Gunvor gives me the keys to her flat in Stockholm, and trusts me with staying there and using her camera. She sets the frame, literally a window. A view. Of a park. The study, with its old cutting table, masses of film reels, 35 mm, 16 mm, books, art on the walls. I like standing at that window looking out at the rocky park with winding paths, a nursery school, a graveyard, two park benches, a urinal, a children’s playground, tall beautiful trees. The sweet scent in her flat, the atmosphere. I get to know her little corner of the world, the people there. Seeing how the trees lose their leaves, how the snow falls, and how the vegetation starts budding after the winter sleep. How people move at different speeds depending on the season and temperature. Everyone is going somewhere. Their lives intersect for a few short seconds in a random choreography. Kids sledding, folks walking their dogs, garbage cans being emptied, roadworks, food deliveries, the postman passing the same time every day. I stand for hours, sometimes in the middle of the night or early morning. With only one limited space. Moments of life going on in a constant flow. Cyclically. Time passing. People moving up and down the rocks as if choreographed. And sometimes the park is completely empty.
We meet several times in her home in Kristinehamn, me sleeping on the couch in the big studio in the basement. We eat avocado, drink freeze dried powdered coffee and view the material together. We go for walks and discuss family, love, relationships and Gunvor share memories from her childhood. She tells me about her life, asks a lot about mine. Working together turns us into close friends and I discover new sides to her, layer upon layer. Gunvor proves to be one of the funniest and most genuinely inquisitive people I’ve ever met. And though her body is sometimes weak or hurting, her voice is always distinct and alert. I look into her face. So open and transparent. Seeing timelessness. A face that holds all ages. She is incapable of artifice, cannot hide what she feels or thinks. We discuss taste, music we like, that which holds both beauty and darkness, she tells me about the shades of blue that she appreciates.

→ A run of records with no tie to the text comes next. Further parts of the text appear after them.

(** * Places service: filter composition and the three read operations

    A shallow embedding of [app/services/places_service.py] together with a
    model of the part of the relational store the service relies on: the
    [places] table as a list of rows, the JSON sub-field operator [->>], the
    text-to-integer and text-to-boolean casts, three-valued conditions, and
    the grouped counts of the two aggregate operations.

    Conventions of the model:
    - strings are byte strings; [float] and the two casts are modelled on
      ASCII text, the integer cast on decimal literals;
    - a Python [float] and a coordinate are the rational a binary64 value
      denotes; [float] rounds a decimal literal to the nearest binary64;
    - the conditions of a [WHERE] clause are evaluated in the order of the
      statement and a failed cast fails the whole statement;
    - a table is scanned in list order: [LIMIT 1] returns the first row that
      qualifies; grouped rows come out in byte order of their key. *)

From Stdlib Require Import ZArith QArith Ascii String List Bool Lia.
From stdpp Require Import base option list gmap strings pretty sorting.

Local Open Scope string_scope.
Local Open Scope list_scope.

(** ** Outcomes

    Python exceptions and store errors are values: a call either returns or
    raises. [ValueError] is what [build_places_query] and [get_districts]
    raise themselves; [DatabaseError] stands for the psycopg exception that
    [cur.execute] raises when the store rejects a statement at run time (a
    failed cast). *)

Inductive error :=
  | ValueError (msg : string)
  | DatabaseError (msg : string).

Inductive result (A : Type) :=
  | Ok (a : A)
  | Err (e : error).
Arguments Ok {A} a.
Arguments Err {A} e.

#[global] Instance result_ret : MRet result := λ A a, Ok a.

#[global] Instance result_bind : MBind result := λ A B k r,
  match r with
  | Ok a => k a
  | Err e => Err e
  end.

Definition is_ok {A} (r : result A) : bool :=
  match r with Ok _ => true | Err _ => false end.

(** ** Characters *)

Module Chars.

Definition code (c : ascii) : N := N_of_ascii c.

Definition is_digit (c : ascii) : bool :=
  ((48 <=? code c) && (code c <=? 57))%N.

Definition digit_value (c : ascii) : Z := Z.of_N (code c) - 48.

(** ASCII [str.lower] / [pg_tolower]. *)
Definition lower (c : ascii) : ascii :=
  if ((65 <=? code c) && (code c <=? 90))%N
  then ascii_of_N (code c + 32) else c.

(** Whitespace as [str.strip] sees it on ASCII text: TAB, LF, VT, FF, CR,
    the four separators FS, GS, RS, US, and the space. *)
Definition py_space (c : ascii) : bool :=
  (((9 <=? code c) && (code c <=? 13))
   || ((28 <=? code c) && (code c <=? 31))
   || (code c =? 32))%N.

(** Whitespace as C's [isspace] sees it: space, TAB, LF, VT, FF, CR. *)
Definition c_space (c : ascii) : bool :=
  (((9 <=? code c) && (code c <=? 13)) || (code c =? 32))%N.

Fixpoint drop_while (p : ascii → bool) (l : list ascii) : list ascii :=
  match l with
  | [] => []
  | c :: t => if p c then drop_while p t else l
  end.

Definition strip (p : ascii → bool) (l : list ascii) : list ascii :=
  rev (drop_while p (rev (drop_while p l))).

Definition of_string : string → list ascii := list_ascii_of_string.
Definition to_string : list ascii → string := string_of_list_ascii.

(** Value of a run of decimal digits, most significant first. *)
Definition digits_value (l : list ascii) : Z :=
  fold_left (λ acc c, 10 * acc + digit_value c)%Z l 0%Z.

Definition eqb (a b : list ascii) : bool :=
  String.eqb (to_string a) (to_string b).

End Chars.

(** ** Python values *)

(** A Python [float]: a finite binary64 value, carried as the rational it
    denotes, or one of the three special values. *)
Inductive pyfloat :=
  | Finite (q : Q)
  | PosInf
  | NegInf
  | NaN.

Module PyFloat.

Definition neg (f : pyfloat) : pyfloat :=
  match f with
  | Finite q => Finite (- q)
  | PosInf => NegInf
  | NegInf => PosInf
  | NaN => NaN
  end.

(** [n / d] rounded to the nearest integer, ties to even ([0 < d]). *)
Definition round_half_even (n d : Z) : Z :=
  let q := (n / d)%Z in
  match (2 * (n mod d) ?= d)%Z with
  | Lt => q
  | Eq => if Z.even q then q else (q + 1)%Z
  | Gt => (q + 1)%Z
  end.
(** ** The clamp of [relu] *)

Lemma clamp_Rmax v : clamp v = Rmax v 0.
Proof.
  unfold clamp, Rltb, Rmax.
  destruct (Rlt_dec v 0), (Rle_dec v 0); lra.
Qed.

Lemma mask_assign_row v :
  mask_assign (row v) (less (row v) 0) 0 = row (clamp v.1, clamp v.2).
Proof. reflexivity. Qed.

Lemma mask_assign_cell r :
  mask_assign (cell r) (less (cell r) 0) 0 = cell (clamp r).
Proof. reflexivity. Qed.

(** ** The arithmetic of numpy on the shapes of the network *)

Lemma dot_row_scalar v x :
  dot (row v) (scalar x) = Some (row ((v.1 * x)%R, (v.2 * x)%R)).
Proof. reflexivity. Qed.

Lemma add_row_flat u v :
  add (row u) (flat v) = Some (row ((u.1 + v.1)%R, (u.2 + v.2)%R)).
Proof. reflexivity. Qed.

Lemma dot_row_column u v :
  dot (row u) (column v) = Some (cell (u.1 * v.1 + (u.2 * v.2 + 0))%R).
Proof. reflexivity. Qed.

Lemma add_cell_single r s :
  add (cell r) (single s) = Some (cell (r + s)%R).
Proof. reflexivity. Qed.

(** ** The forward pass on the weights of the network *)

Lemma mask_assign_flat v :
  mask_assign (flat v) (less (flat v) 0) 0 = flat (clamp v.1, clamp v.2).
Proof. reflexivity. Qed.

Lemma mask_assign_single r :
  mask_assign (single r) (less (single r) 0) 0 = single (clamp r).
Proof. reflexivity. Qed.

Lemma dot_flat_scalar v x :
  dot (flat v) (scalar x) = Some (flat ((v.1 * x)%R, (v.2 * x)%R)).
Proof. reflexivity. Qed.

Lemma add_flat_flat u v :
  add (flat u) (flat v) = Some (flat ((u.1 + v.1)%R, (u.2 + v.2)%R)).
Proof. reflexivity. Qed.

(** The inner product of two vectors is a number. *)
Lemma dot_flat_flat u v :
  dot (flat u) (flat v) = Some (scalar (u.1 * v.1 + (u.2 * v.2 + 0))%R).
Proof. reflexivity. Qed.

Lemma add_scalar_single r s :
  add (scalar r) (single s) = Some (single (r + s)%R).
Proof. reflexivity. Qed.

Lemma binop_number op u v a b r h :
  fetch h u = Some a → fetch h v = Some b → op a b = Some (scalar r) →
  binop op u v h = Ok (VNum r) h.
Proof.
  intros Eu Ev Ec. unfold binop.
  rewrite (bind_Ok _ _ _ _ _ (load_fetch _ _ _ Eu)).
  rewrite (bind_Ok _ _ _ _ _ (load_fetch _ _ _ Ev)).
  by rewrite Ec.
Qed.

Lemma holds_bundle_inv ly h weights w :
  holds_bundle ly h weights w →
  ∃ l1 l2 l3 l4,
    (weights !! 0%nat = Some l1 ∧ weights !! 1%nat = Some l2 ∧
     weights !! 2%nat = Some l3 ∧ weights !! 3%nat = Some l4) ∧
    h !! l1 = Some (hidden_layer ly (W1 w)) ∧ h !! l2 = Some (flat (b1 w)) ∧
    h !! l3 = Some (second_kernel ly (W2 w)) ∧ h !! l4 = Some (single (b2 w)).
Proof.
  unfold holds_bundle, deref. intros (E1 & E2 & E3 & E4).
  destruct (weights !! 0%nat) as [l1|]; [|done].
  destruct (weights !! 1%nat) as [l2|]; [|done].
  destruct (weights !! 2%nat) as [l3|]; [|done].
  destruct (weights !! 3%nat) as [l4|]; [|done].
  by exists l1, l2, l3, l4.
Qed.

Ltac solve_fetch :=
  simpl;
  first [ reflexivity
        | eassumption
        | by apply list_lookup_middle
        | apply lookup_app_l_Some; solve_fetch ].

Ltac run_getitem := erewrite bind_Ok; [| apply getitem_Ok; eassumption ].

Ltac run_binop lem :=
  erewrite bind_Ok;
  [| eapply binop_array; [solve_fetch | solve_fetch | apply lem | done ] ].

Ltac run_number lem :=
  erewrite bind_Ok;
  [| eapply binop_number; [solve_fetch | solve_fetch | apply lem ] ].

Ltac run_relu :=
  erewrite bind_Ok; [| apply relu_array; solve_fetch ];
  rewrite insert_fresh.

Ltac finish_run :=
  unfold mret, M_ret; rewrite !length_app, <- !app_assoc; simpl;
  rewrite ?clamp_Rmax;
  unfold trace, spec_final, spec_hidden, affine, activation, dot2, cell, single;
  simpl;
  f_equal; [ f_equal; f_equal; lia | repeat f_equal; lra ].

(** The run on the weights as [model.weights] stores them: four arrays are
    allocated, the second is the hidden layer and the fourth the final
    one. *)
Lemma compute_activations_keras p x weights w h :
  holds_bundle Keras h weights w →
  compute_activations x weights (policy_name p) h =
    Ok (VRef (length h + 1), VRef (length h + 3)) (h ++ trace Keras p x w).
Proof.
  intros (l1 & l2 & l3 & l4 & (G1 & G2 & G3 & G4) & H1 & H2 & H3 & H4)%holds_bundle_inv.
  simpl in H1, H3. unfold compute_activations.
  destruct p; simpl policy_name; simpl existsb; simpl String.eqb; cbv iota.
  - erewrite bind_Ok by reflexivity.
    do 4 run_getitem.
    run_binop dot_row_scalar. run_binop add_row_flat.
    run_relu. rewrite mask_assign_row.
    run_binop dot_row_column. run_binop add_cell_single.
    run_relu. rewrite mask_assign_cell.
    finish_run.
  - erewrite bind_Ok by reflexivity.
    do 4 run_getitem.
    run_binop dot_row_scalar. run_binop add_row_flat.
    run_binop dot_row_column. run_binop add_cell_single.
    finish_run.
Qed.

(** The run on flat kernels: [hidden.dot(W2)] is a number, so three arrays
    are allocated, the second is the hidden layer and the third the final
    one. *)
Lemma compute_activations_flat p x weights w h :
  holds_bundle Flat h weights w →
  compute_activations x weights (policy_name p) h =
    Ok (VRef (length h + 1), VRef (length h + 2)) (h ++ trace Flat p x w).
Proof.
  intros (l1 & l2 & l3 & l4 & (G1 & G2 & G3 & G4) & H1 & H2 & H3 & H4)%holds_bundle_inv.
  simpl in H1, H3. unfold compute_activations.
  destruct p; simpl policy_name; simpl existsb; simpl String.eqb; cbv iota.
  - erewrite bind_Ok by reflexivity.
    do 4 run_getitem.
    run_binop dot_flat_scalar. run_binop add_flat_flat.
    run_relu. rewrite mask_assign_flat.
    run_number dot_flat_flat. run_binop add_scalar_single.
    run_relu. rewrite mask_assign_single.
    finish_run.
  - erewrite bind_Ok by reflexivity.
    do 4 run_getitem.
    run_binop dot_flat_scalar. run_binop add_flat_flat.
    run_number dot_flat_flat. run_binop add_scalar_single.
    finish_run.
Qed.

Lemma holds_bundle_store_of ly w : holds_bundle ly (store_of ly w) refs w.
Proof. by repeat split. Qed.

Lemma holds_bundle_app ly h k weights w :
  holds_bundle ly h weights w → holds_bundle ly (h ++ k) weights w.
Proof.
  intros (l1 & l2 & l3 & l4 & (G1 & G2 & G3 & G4) & H1 & H2 & H3 & H4)%holds_bundle_inv.
  unfold holds_bundle, deref. rewrite G1, G2, G3, G4. simpl.
  rewrite (lookup_app_l_Some _ k _ _ H1), (lookup_app_l_Some _ k _ _ H2).
  by rewrite (lookup_app_l_Some _ k _ _ H3), (lookup_app_l_Some _ k _ _ H4).
Qed.

(** In either layout the run returns the hidden and the final layer of the
    specification. *)
Lemma returns_bundle ly p x weights w h :
  holds_bundle ly h weights w →
  returns (compute_activations x weights (policy_name p) h)
          (hidden_layer ly (spec_hidden p x w))
          (final_layer ly (spec_final p x w)).
Proof.
  intros Hw. destruct ly.
  - rewrite (compute_activations_keras _ _ _ _ _ Hw).
    unfold returns, fetch, trace. split.
    + rewrite lookup_app_r by lia.
      by replace (length h + 1 - length h)%nat with 1%nat by lia.
    + rewrite lookup_app_r by lia.
      by replace (length h + 3 - length h)%nat with 3%nat by lia.
  - rewrite (compute_activations_flat _ _ _ _ _ Hw).
    unfold returns, fetch, trace. split.
    + rewrite lookup_app_r by lia.
      by replace (length h + 1 - length h)%nat with 1%nat by lia.
    + rewrite lookup_app_r by lia.
      by replace (length h + 2 - length h)%nat with 2%nat by lia.
Qed.

Lemma returns_inj o hidden final hidden' final' :
  returns o hidden final → returns o hidden' final' →
  hidden = hidden' ∧ final = final'.
Proof.
  destruct o as [[vh vf] h|]; simpl; [|done].
  intros [-> ->] [[= ->] [= ->]]. done.
Qed.

(** ** The forward pass against its specification *)

Local Open Scope R_scope.

(** C2.  On the weights of a 1-2-1 network, in either layout, and under
    either policy, [compute_activations] returns the pair of the
    specification: the hidden
    vector [W1 * x + b1], clamped at zero exactly under the rectified-linear
    policy, and the output [dot(hidden, W2) + b2] computed from that returned
    hidden vector, clamped at zero exactly under the rectified-linear
    policy. *)
Theorem forward_pass_steps (ly : layout) (p : policy) (x : R) weights
    (w : bundle) h :
  holds_bundle ly h weights w →
  let pre := affine x (W1 w) (b1 w) in
  let hidden :=
    match p with
    | RectifiedLinear => (Rmax pre.1 0, Rmax pre.2 0)
    | Linear => pre
    end in
  let out := dot2 hidden (W2 w) + b2 w in
  let final :=
    match p with
    | RectifiedLinear => Rmax out 0
    | Linear => out
    end in
  returns (compute_activations x weights (policy_name p) h)
          (hidden_layer ly hidden) (final_layer ly final).
Proof.
  intros Hw. pose proof (returns_bundle ly p x _ _ _ Hw) as Hr.
  by destruct p, w as [[] [] [] ?].
Qed.

Lemma forward_pass_steps_witness :
  let w := Bundle (-1, 2) (0, 0) (1, 1) 0 in
  holds_bundle Keras (store_of Keras w) refs w ∧
  returns (compute_activations 1 refs "relu" (store_of Keras w))
          (row (Rmax (-1 * 1 + 0) 0, Rmax (2 * 1 + 0) 0))
          (cell (Rmax (Rmax (-1 * 1 + 0) 0 * 1 + Rmax (2 * 1 + 0) 0 * 1 + 0) 0)).
Proof.
  split.
  - apply (holds_bundle_store_of Keras).
  - apply (forward_pass_steps Keras RectifiedLinear 1 refs
             (Bundle (-1, 2) (0, 0) (1, 1) 0)).
    apply (holds_bundle_store_of Keras).
Defined.

Lemma returns_values ly p x weights w h (hidden : vec2) (final : R) :
  holds_bundle ly h weights w →
  spec_hidden p x w = hidden → spec_final p x w = final →
  returns (compute_activations x weights (policy_name p) h)
          (hidden_layer ly hidden) (final_layer ly final).
Proof. intros Hw <- <-. by apply returns_bundle. Qed.

Lemma Rmax_0_neg v : v <= 0 → Rmax v 0 = 0.
Proof. intros. by apply Rmax_right. Qed.

Lemma Rmax_0_pos v : 0 <= v → Rmax v 0 = v.
Proof. intros. by apply Rmax_left. Qed.

Ltac eval_Rmax :=
  repeat match goal with
    | |- context [Rmax ?v 0] =>
        first [ rewrite (Rmax_0_neg v) by lra | rewrite (Rmax_0_pos v) by lra ]
    end.

Ltac unfold_spec :=
  unfold spec_final, spec_hidden, affine, activation, dot2; simpl.

(** C1, as amended.  With [W1] negative in both components, [x] positive and
    no positive entry in the biases [b1] and [b2] (they are zero in the
    notebook), the rectified-linear pass returns a hidden vector of two
    zeros and the output zero. *)
Theorem relu_saturation_zero (ly : layout) (x : R) weights (w : bundle) h :
  holds_bundle ly h weights w →
  (W1 w).1 < 0 → (W1 w).2 < 0 → 0 < x →
  (b1 w).1 <= 0 → (b1 w).2 <= 0 → b2 w <= 0 →
  returns (compute_activations x weights "relu" h)
          (hidden_layer ly (0, 0)) (final_layer ly 0).
Proof.
  intros Hw H1 H2 Hx Hb1 Hb2 Hb.
  assert ((W1 w).1 * x + (b1 w).1 <= 0) by nra.
  assert ((W1 w).2 * x + (b1 w).2 <= 0) by nra.
  apply (returns_values ly RectifiedLinear x weights w); [done | |]; unfold_spec.
  - by rewrite !Rmax_0_neg.
  - rewrite !(Rmax_0_neg (_ * x + _)) by done. apply Rmax_0_neg. lra.
Qed.
(** * Realtime_Copilot: the streaming orchestration of [main.py]

    A shallow embedding of the class [RealtimeTranscriber] of [src/main.py]
    (with the values it imports from [src/configure.py]) and the properties
    of its receiver, sender, conversation processor and supervisor loop.

    Python objects are modelled as follows.
    - [self] is the record [session]; a method is a computation in the
      monad [M], which threads the session and lets an exception escape
      together with the session as the mutations made so far left it.
    - What the program does to the outside world (text written by [print],
      requests to the completion service, frames sent on the socket, reads
      of the audio stream, connections opened) is appended to the field
      [io] of the session, oldest call first.
    - What the outside world answers (the inbound frame and what
      [json.loads] makes of it, the increments of a completion stream, the
      audio frame, the failure of a call) is an argument of the cycle that
      consumes it.
    - Time is not modelled: the calls of [asyncio.sleep] and [time.sleep]
      are left out, and the order in which keys are pressed and the two
      tasks take their turns is given as a list. *)

From Stdlib Require Import List String Ascii ZArith Bool Lia.
From Stdlib.Strings Require Import Byte.
Import ListNotations.
Set Warnings "-register-all".
Local Open Scope string_scope.
Local Open Scope Z_scope.

(** ** Characters that string literals cannot hold *)

Definition LF : string := String (ascii_of_nat 10) EmptyString.
Definition DQUOTE : string := String (ascii_of_nat 34) EmptyString.

(** [sub in s] on two Python strings. *)
Fixpoint str_contains (sub s : string) : bool :=
  String.prefix sub s
  || match s with
     | EmptyString => false
     | String _ s' => str_contains sub s'
     end.

(** ** configure.py *)

Module configure.
Record t := mk {
  auth_key : string;
  OPENAI_API_KEY : string;
  ai_model : string;
  user_name : string;
  interviewer_name : string;
  system_prompt : string
}.

(** The values of the file as it is in the repository. *)
Definition shipped : t := mk "" "" "" "" "" "".
End configure.

(** ** Python values and exceptions *)

(** What [json.loads] can return. A dict keeps its items in insertion
    order; the number of a float is irrelevant to the program and kept as
    its literal. *)
Inductive pyval :=
| PyNone
| PyBool (b : bool)
| PyInt (n : Z)
| PyFloat (literal : string)
| PyStr (s : string)
| PyList (items : list pyval)
| PyDict (items : list (string * pyval)).

(** The exception classes the handlers of [send_receive] tell apart, and
    those the modelled code raises itself. [ConnectionClosedOK] and
    [InvalidStatusCode] are the other exceptions of [websockets];
    [CompletionError] stands for whatever the OpenAI client raises;
    [KeyboardInterrupt] is a [BaseException] that is not an [Exception]. *)
Inductive exn_class :=
| ConnectionClosedError
| ConnectionClosedOK
| InvalidStatusCode
| OSError
| CancelledError
| JSONDecodeError
| KeyError
| TypeError
| CompletionError
| KeyboardInterrupt.

Record exn := mkExn { exn_cls : exn_class; exn_str : string }.

(** [isinstance(e, Exception)]; [asyncio.CancelledError] derives from
    [BaseException] only. *)
Definition is_Exception (c : exn_class) : bool :=
  match c with
  | CancelledError | KeyboardInterrupt => false
  | _ => true
  end.

Definition exn_class_eqb (a b : exn_class) : bool :=
  match a, b with
  | ConnectionClosedError, ConnectionClosedError
  | ConnectionClosedOK, ConnectionClosedOK
  | InvalidStatusCode, InvalidStatusCode
  | OSError, OSError
  | CancelledError, CancelledError
  | JSONDecodeError, JSONDecodeError
  | KeyError, KeyError
  | TypeError, TypeError
  | CompletionError, CompletionError
  | KeyboardInterrupt, KeyboardInterrupt => true
  | _, _ => false
  end.

(** ** The session *)

Record message := mkMessage { role : string; content : string }.

(** Calls that leave the process. *)
Inductive io_call :=
| Stdout (text : string)
| ChatCompletionsCreate (model : string) (context : list message)
| WsConnect (url : string) (authorization : string)
            (ping_interval ping_timeout : Z)
| WsSend (payload : string)
| StreamRead (num_frames : Z).

Record session := mkSession {
  model : string;
  user_message : string;
  user_name : string;
  interviewer_name : string;
  assistant_message : string;
  messages : list message;
  transcribing : bool;
  stop_transcription : bool;
  io : list io_call
}.

Definition set_user_message (v : string) (st : session) : session :=
  mkSession (model st) v (user_name st) (interviewer_name st)
            (assistant_message st) (messages st) (transcribing st)
            (stop_transcription st) (io st).

Definition set_assistant_message (v : string) (st : session) : session :=
  mkSession (model st) (user_message st) (user_name st) (interviewer_name st)
            v (messages st) (transcribing st) (stop_transcription st) (io st).
Lemma utf16_pair h l : is_high h = true -> is_low l = true -> utf16_units (pair_cp h l) = [h; l].
Proof.
  intros Hh Hl. pose proof (pair_cp_bound _ _ Hh Hl) as Hb. unfold utf16_units.
  destruct (N.ltb_spec (pair_cp h l) 65536); [lia|].
  unfold is_high, is_low, pair_cp in *. rewrite !andb_true_iff, !N.leb_le in *.
  repeat f_equal; zify; Z.to_euclidean_division_equations; lia.
Qed.

Lemma unescaped_ascii c : uri_unescaped c = true -> c < 128 /\ c <> 37.
Proof.
  unfold uri_unescaped, is_alnum.
  rewrite !orb_true_iff, !andb_true_iff, !N.leb_le, !N.eqb_eq. lia.
Qed.

(** The bytes behind an encoded component, and the code points they spell. *)
Lemma encode_bytes s t :
  Forall (fun c => is_unit c = true) s -> enc_rel s t ->
  exists bs, pct_bytes t = Some bs /\ utf16_encode (utf8_decode bs) = s.
Proof.
  intros Hu H. induction H as [|c s t Hc _ IH|c s t _ _ _ _ IH|h l s t Hh Hl _ IH].
  - by exists [].
  - inv Hu. destruct IH as (bs & Hb & Hd); [done|]. apply unescaped_ascii in Hc as [Hc Hp].
    exists (c :: bs). simpl. destruct (N.eqb_spec c 37); [done|]. rewrite Hb. split; [done|].
    rewrite (proj2 (N.ltb_lt c 128)) by done. unfold utf16_encode; cbn [flat_map].
    fold (utf16_encode (utf8_decode bs)). rewrite Hd. unfold utf16_units.
    by rewrite (proj2 (N.ltb_lt c 65536)) by lia.
  - inv Hu. destruct IH as (bs & Hb & Hd); [done|]. unfold is_unit in *. rewrite N.ltb_lt in *.
    unfold pct_cp. rewrite pct_bytes_list, Hb by (apply utf8_bytes_byte; lia).
    eexists; split; [done|]. rewrite utf8_decode_bytes by lia.
    unfold utf16_encode; cbn [flat_map]. fold (utf16_encode (utf8_decode bs)).
    rewrite Hd. unfold utf16_units. by rewrite (proj2 (N.ltb_lt c 65536)) by lia.
  - inv Hu. inv H2. destruct IH as (bs & Hb & Hd); [done|].
    pose proof (pair_cp_bound _ _ Hh Hl). unfold pct_cp.
    rewrite pct_bytes_list, Hb by (apply utf8_bytes_byte; lia).
    eexists; split; [done|]. rewrite utf8_decode_bytes by lia.
    unfold utf16_encode; cbn [flat_map]. fold (utf16_encode (utf8_decode bs)).
    by rewrite Hd, utf16_pair.
Qed.
(* ===== verification/State.v ===== *)
(** * The state of a panel page

    Everything the panel's modules share: the browser environment ([location],
    the two web storages, the document's theme, the globals the server injects
    into the page, the requests sent so far), the reactive [session] of
    [session.ts] with its two interval timers, the [catalog] of [catalog.ts], the
    [outbound] defaults of [payload.ts] and the avatar cache of [avatar.ts].
    Values that come from the broker are kept as the JSON they are. *)

From stdpp Require Import base list gmap strings.
From Stdlib Require Import NArith ZArith Lia.
From S2P Require Import Prelude JsString JsNum JsVal Prog.

(** The browser side. [session_storage = None] when reading [window.sessionStorage] throws;
    [sent] is the log of requests, newest first. *)
Record browser := Browser {
  loc_protocol : jstring;
  loc_origin : jstring;
  local_storage : gmap jstring jstring;
  session_storage : option (gmap jstring jstring);
  prefers_dark : bool;
  html_dark : bool;
  html_theme_mode : jstring;
  g_external_auth : bool;
  g_panel_mode : option jstring;
  g_admin_api : option jstring;
  now_ms : Z;
  sent : list http_request
}.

Gunvor suggests we edit two seasons each. She wants winter and spring, I get summer and autumn. It should feel like there’s someone in the flat listening to music sometimes, an artist at work, busy with art while life goes on outside the window. We regard the people in the park with love, noticing new details every time we review the material. A small part of the world, a microcosm. I have lent my eyes to Gunvor, she says. I was there when she couldn’t be. I think everything starts in our own approach, how we see or don’t see the people around us. The personal is political.